O resultado disso é o desperdício de recursos públicos, que muitas vezes são direcionados para intervenções que não têm impacto comprovado. Isso é grave em qualquer cenário, e é especialmente prejudicial em um contexto como o do Brasil, no qual faltam recursos para tantas necessidades urgentes de investimento público.
Existem muitos pesquisadores trabalhando com avaliação de políticas públicas no Brasil, mas são poucos os que tentam fazer a ponte com o governo e promover o uso da evidência. E é exatamente aí que eu tento entrar.
4- Qual foi a pesquisa mais desafiadora que você realizou? E qual a sua pesquisa favorita?
A pesquisa mais desafiadora que eu trabalhei talvez seja também minha favorita, apesar de ser difícil escolher uma favorita, gosto de todas! Tendo que escolher uma, talvez seria o impacto das creches públicas do Rio de Janeiro no desenvolvimento infantil e na inserção das mães no mercado de trabalho. É uma pesquisa experimental muito interessante que completou dez anos no ano passado, e que mede o impacto sobre diversas dimensões.
Fizemos várias rodadas de coleta de dados e seguimos a coorte do experimento ao longo do tempo, medindo os impactos de curto, médio e longo prazo sobre as crianças e as famílias. Foi desafiador em vários aspectos, incluindo a definição dos instrumentos para medir as diversas dimensões de impacto, a coordenação das várias rodadas de trabalho de campo, a elaboração de mecanismos de monitoramento para não perder as famílias ao longo do tempo, a coordenação de uma equipe enorme de pesquisadores de vários países e o levantamento de recursos para financiar a coleta de dados, que foi bastante cara.

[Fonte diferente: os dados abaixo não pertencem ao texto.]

(* ===== verification/RuuTransparent.v ===== *)
(** * The core and the functional simulation: the correct path

    The instructions that the core executes outside of wrong paths are those of the functional
    simulation, in its order, whatever is fetched, predicted and squashed in between. *)

From S2P Require Import Prelude Misc Memory Bpred Resource Ruu RuuStages RuuSched RuuFront RuuPool RuuInv RuuCore RuuRun RuuPath.

#[export] Instance md_opcode_eq_dec : EqDecision md_opcode.
Proof. solve_decision. Defined.

(** ** The functional simulation *)

Section Functional.
Context {MS : Type} `{!Environment MS, !EnvArch MS}.

(** [n] iterations of the fast forward loop of [sim_main]. *)
Fixpoint fast_forward (n : nat) (pc : Z) (s : MS) : result (Z * MS) :=
  match n with
  | O => Ok (pc, s)
  | S n =>
      let inst := MD_FETCH_INST pc s in
      let op := MD_SET_OPCODE inst in
      '(x, s) ← md_exec false op inst pc s;
      if bool_decide (x_op x ≠ op) then Fault (Panic "attempted to execute a bogus opcode") else
      if bool_decide (x_fault x ≠ md_fault_none) then Fault (Fatal "fault detected") else
      fast_forward n (x_NPC x) s
  end.

Lemma fast_forward_snoc n : ∀ pc s pc1 s1, fast_forward n pc s = Ok (pc1, s1) →
  fast_forward (S n) pc s = fast_forward 1 pc1 s1.
Proof.
  induction n as [|n IH]; intros pc s pc1 s1; [by intros [= <- <-]|]. intros H.
  change (fast_forward (S n) pc s) with ('(x, s') ← md_exec false (MD_SET_OPCODE (MD_FETCH_INST pc s)) (MD_FETCH_INST pc s) pc s;
    if bool_decide (x_op x ≠ MD_SET_OPCODE (MD_FETCH_INST pc s)) then Fault (Panic "attempted to execute a bogus opcode") else
    if bool_decide (x_fault x ≠ md_fault_none) then Fault (Fatal "fault detected") else fast_forward n (x_NPC x) s') in H.
  change (fast_forward (S (S n)) pc s) with ('(x, s') ← md_exec false (MD_SET_OPCODE (MD_FETCH_INST pc s)) (MD_FETCH_INST pc s) pc s;
    if bool_decide (x_op x ≠ MD_SET_OPCODE (MD_FETCH_INST pc s)) then Fault (Panic "attempted to execute a bogus opcode") else
    if bool_decide (x_fault x ≠ md_fault_none) then Fault (Fatal "fault detected") else fast_forward (S n) (x_NPC x) s').
  destruct (md_exec _ _ _ _ _) as [[x s']|]; [|done]. cbn [mbind result_bind] in *.
  destruct (bool_decide _); [done|]. destruct (bool_decide _); [done|]. by apply IH.
Qed.

(** The program stays in its text, does not write it, and has no bogus instruction; its text
    is made of valid instructions. *)
Definition proper_program (entry : Z) (s0 : MS) : Prop := ∀ j pc s, fast_forward j entry s0 = Ok (pc, s) →
  (in_text pc = true ∧ ∀ pc', in_text pc' = true → ar_valid (MD_FETCH_INST pc' s)) ∧
  ∀ x s', md_exec false (MD_SET_OPCODE (MD_FETCH_INST pc s)) (MD_FETCH_INST pc s) pc s = Ok (x, s') → x_fault x = md_fault_none →
    x_op x = MD_SET_OPCODE (MD_FETCH_INST pc s) ∧
    ∀ pc', in_text pc' = true → MD_FETCH_INST pc' s' = MD_FETCH_INST pc' s.
End Functional.

Section Transparent.
Context {MS : Type} `{!Environment MS, !EnvArch MS}.
Variable cf : config.
Hypothesis ifq_pos : (0 < ruu_ifq_size cf)%nat.
Variables (entry : Z) (s0 : MS).
Implicit Types c : core MS.

Hypothesis in_program : proper_program entry s0.

(** ** The fetch queue *)

(** What is in the queue, oldest first. *)
Record queued_as (f : front_end) (l : list fetch_rec) : Prop := {
  qa_num : length l = fetch_num f;
  qa_head : (fetch_head f < ruu_ifq_size cf)%nat;
  qa_size : (fetch_num f ≤ ruu_ifq_size cf)%nat;
  qa_tail : fetch_tail f = slot (ruu_ifq_size cf) (fetch_head f) (fetch_num f);
  qa_at i r : l !! i = Some r → fetch_data f !! slot (ruu_ifq_size cf) (fetch_head f) i = Some r
}.

(** Every entry was fetched where its predecessor was predicted to lead. *)
Fixpoint chain (s : MS) (pc : Z) (l : list fetch_rec) (last : Z) : Prop :=
  match l with
  | [] => last = pc
  | r :: l => f_regs_PC r = pc ∧ (in_text pc = true → f_IR r = MD_FETCH_INST pc s) ∧ chain s (f_pred_PC r) l last
  end.

Lemma chain_text s s' l : (∀ pc, in_text pc = true → MD_FETCH_INST pc s' = MD_FETCH_INST pc s) →
  ∀ pc last, chain s pc l last → chain s' pc l last.
Proof.
  intros He. induction l as [|r l IH]; intros pc last; [done|]. intros (H1 & H2 & H3). split; [done|].
  split; [intros Ht; rewrite He by done; by apply H2|by apply IH].
Qed.

Lemma chain_snoc s l r : ∀ pc last, chain s pc l last → f_regs_PC r = last →
  (in_text last = true → f_IR r = MD_FETCH_INST last s) → chain s pc (l ++ [r]) (f_pred_PC r).
Proof.
  induction l as [|q l IH]; intros pc last; cbn [chain app].
  - intros -> ? ?. by split_and!.
  - intros (H1 & H2 & H3) ? ?. split_and!; [done..|by eapply IH].
Qed.

(** Every entry is valid. *)
Definition valid_queue (l : list fetch_rec) : Prop := Forall (λ r, ar_valid (f_IR r)) l.

(** ** On the correct path *)

(** The functional simulation has executed as many instructions as the core outside of wrong
    paths, with the same effect, and its next address is where the core goes on: after
    recovery, or with the first entry of the queue. *)
Record path (k : nat) (pc : Z) (s : MS) c : Prop := {
  pa_ff : fast_forward k entry s0 = Ok (pc, s);
  pa_inv : arch_inv false s;
  pa_arch : arch_eq s (ports (mach c));
  pa_ports : arch_inv (spec_mode (mach c)) (ports (mach c));
  pa_num : counters (front c) sim_num_insn = i64 (Z.of_nat k);
  pa_next : ∃ l, queued_as (front c) l ∧ valid_queue l ∧
            if spec_mode (mach c) then recover_PC (front c) = pc else chain s pc l (fetch_pred_PC (front c))
}.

O relatório da pesquisa pode ser lido aqui.
5- Quais são os desafios que você enfrenta dentro da sua agenda de pesquisa?
Consigo pensar em três principais desafios. O primeiro deles é conscientizar os formuladores de políticas públicas sobre a importância de se planejar a avaliação de impacto desde o início da concepção da política. O monitoramento e a avaliação devem ser partes fundamentais do ciclo de um programa ou política pública. O segundo desafio é levantar recursos para a coleta de dados, o que é fundamental quando não existem dados administrativos para a dimensão que estamos tentando medir. O recurso investido na coleta de dados para a avaliação de impacto pode parecer muito elevado de início, mas é fundamental para medir se a intervenção está tendo os impactos esperados.
Outro grande desafio é fazer com que os resultados de pesquisas acadêmicas sejam efetivamente levados em conta no processo de elaboração e aperfeiçoamento de políticas públicas. O Brasil tem avançado aos poucos nessa direção, mas ainda temos um longo caminho a percorrer.